—Pourquoi jusqu'à la mort? mon cher monsieur Cippatola… Pour rien au monde je ne reprendrai ma parole, mais je ne suis pas un buveur de sang… Attendez d'ailleurs, le témoin de mon rival ne doit pas tarder à venir… Je passerai dans une autre chambre et vous réglerez avec lui les conditions du combat. Croyez-moi, je n'oublierai jamais le service que vous me rendez, et je vous en remercie de tout mon cœur.
—L'honneur avant tout! répliqua Pantaleone; et il s'assit dans un fauteuil sans attendre l'invitation. Si ce feroflucto spitcheboubio, ajouta-t-il, mélangeant l'italien et le français, si ce marchand Kluberio n'a pas compris son devoir, s'il a eu peur… tant pis pour lui… Il n'a pas de cœur pour un sou… basta!… Quant aux conditions du duel, je suis votre témoin et vos intérêts me sont sacrés!! Lorsque j'habitai Padoue, il se trouvait en garnison un régiment de blancs dragons… et j'étais en très bons termes avec plusieurs officiers… Leur code d'honneur m'est connu d'un bout à l'autre… Puis j'ai souvent discuté ce sujet avec votre principe Tarbusski… Est-ce que ce témoin sera bientôt là?

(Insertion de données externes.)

(** Two credentials of one kind with the same secret were made from the
    same 36 random bytes: the encoding loses no entropy. *)
Theorem mint_injective (kd : kind) (b b' : string) :
  String.length b = 36 → String.length b' = 36 →
  g_Secret (mint (tag_of kd) b) = g_Secret (mint (tag_of kd) b') → b = b'.
Proof.
  intros (b1 & b2 & -> & H1 & H2 & Hs1 & Hs2)%split_buf
    (b1' & b2' & -> & H1' & H2' & Hs1' & Hs2')%split_buf.
  unfold mint. simpl. rewrite Hs1, Hs2, Hs1', Hs2', !app_str_assoc.
  intros [Hh Hr]%app_str_inj_l%app_str_inj_length; [|by rewrite !length_hex_encode, H1, H1'].
  apply hex_encode_inj in Hh as ->. apply app_str_inj_l, b64_encode_inj in Hr as ->; [done|lia].
Qed.

Definition zeros36 : string := String.string_of_list_ascii (repeat "000"%char 36).

Lemma mint_injective_witness : zeros36 = zeros36.
Proof. apply (mint_injective KAPIKey); vm_compute; reflexivity. Defined.

(** ** Roles (internal/authz/authz.go) *)

Definition RoleViewer : string := "viewer".
Definition RoleOperator : string := "operator".
Definition RoleAdmin : string := "admin".

(** The [level] map; a missing key reads as 0. *)
Definition level (role : string) : Z :=
  if bool_decide (role = RoleViewer) then 1
  else if bool_decide (role = RoleOperator) then 2
  else if bool_decide (role = RoleAdmin) then 3
  else 0.

Definition Known (role : string) : bool := negb (level role =? 0)%Z.

Definition AtLeast (role min : string) : bool :=
  negb (level role =? 0)%Z && negb (level min =? 0)%Z && (level min <=? level role)%Z.

Definition CanMutate (role : string) : bool := AtLeast role RoleOperator.

(** The roles that may mutate are exactly these two. *)
Lemma CanMutate_iff role : CanMutate role = true ↔ role = RoleOperator ∨ role = RoleAdmin.
Proof.
  unfold CanMutate, AtLeast, level. split.
  - repeat case_bool_decide; subst; auto; done.
  - by intros [->| ->].
Qed.

Lemma AtLeast_admin role : AtLeast role RoleAdmin = true ↔ role = RoleAdmin.
Proof.
  unfold AtLeast, level. split; [|by intros ->].
  repeat case_bool_decide; subst; auto; done.
Qed.

Lemma AtLeast_trans a b c : AtLeast a b = true → AtLeast b c = true → AtLeast a c = true.
Proof. unfold AtLeast. rewrite !andb_true_iff, !Z.leb_le. intros [[]] [[]]. split_and!; try done. lia. Qed.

—Je l'attends d'un instant à l'autre… Le voici, ajouta Sanine en jetant un coup d'œil sur la rue.
Pantaleone se leva, regarda sa montre, ajusta son toupet et rentra précipitamment dans son soulier un fil qui sortait du pantalon.
Le jeune second-lieutenant entra, toujours rouge et troublé.
Sanine présenta les témoins l'un à l'autre:
—Monsieur Richter, sous-lieutenant, monsieur Cippatola, artiste.
Le sous-lieutenant fut légèrement surpris à la vue du vieillard. Mais qu'eût-il dit s'il eût appris à cet instant que l'artiste dont il venait de faire la connaissance cultivait aussi l'art culinaire!…
Pantaleone avait pris la contenance d'un homme qui toute sa vie n'a fait autre chose que d'arranger des duels. Les réminiscences de sa carrière théâtrale lui furent d'un grand secours. Il s'acquitta de son rôle de témoin comme s'il jouait un rôle.
Les deux témoins se regardèrent d'abord sans parler.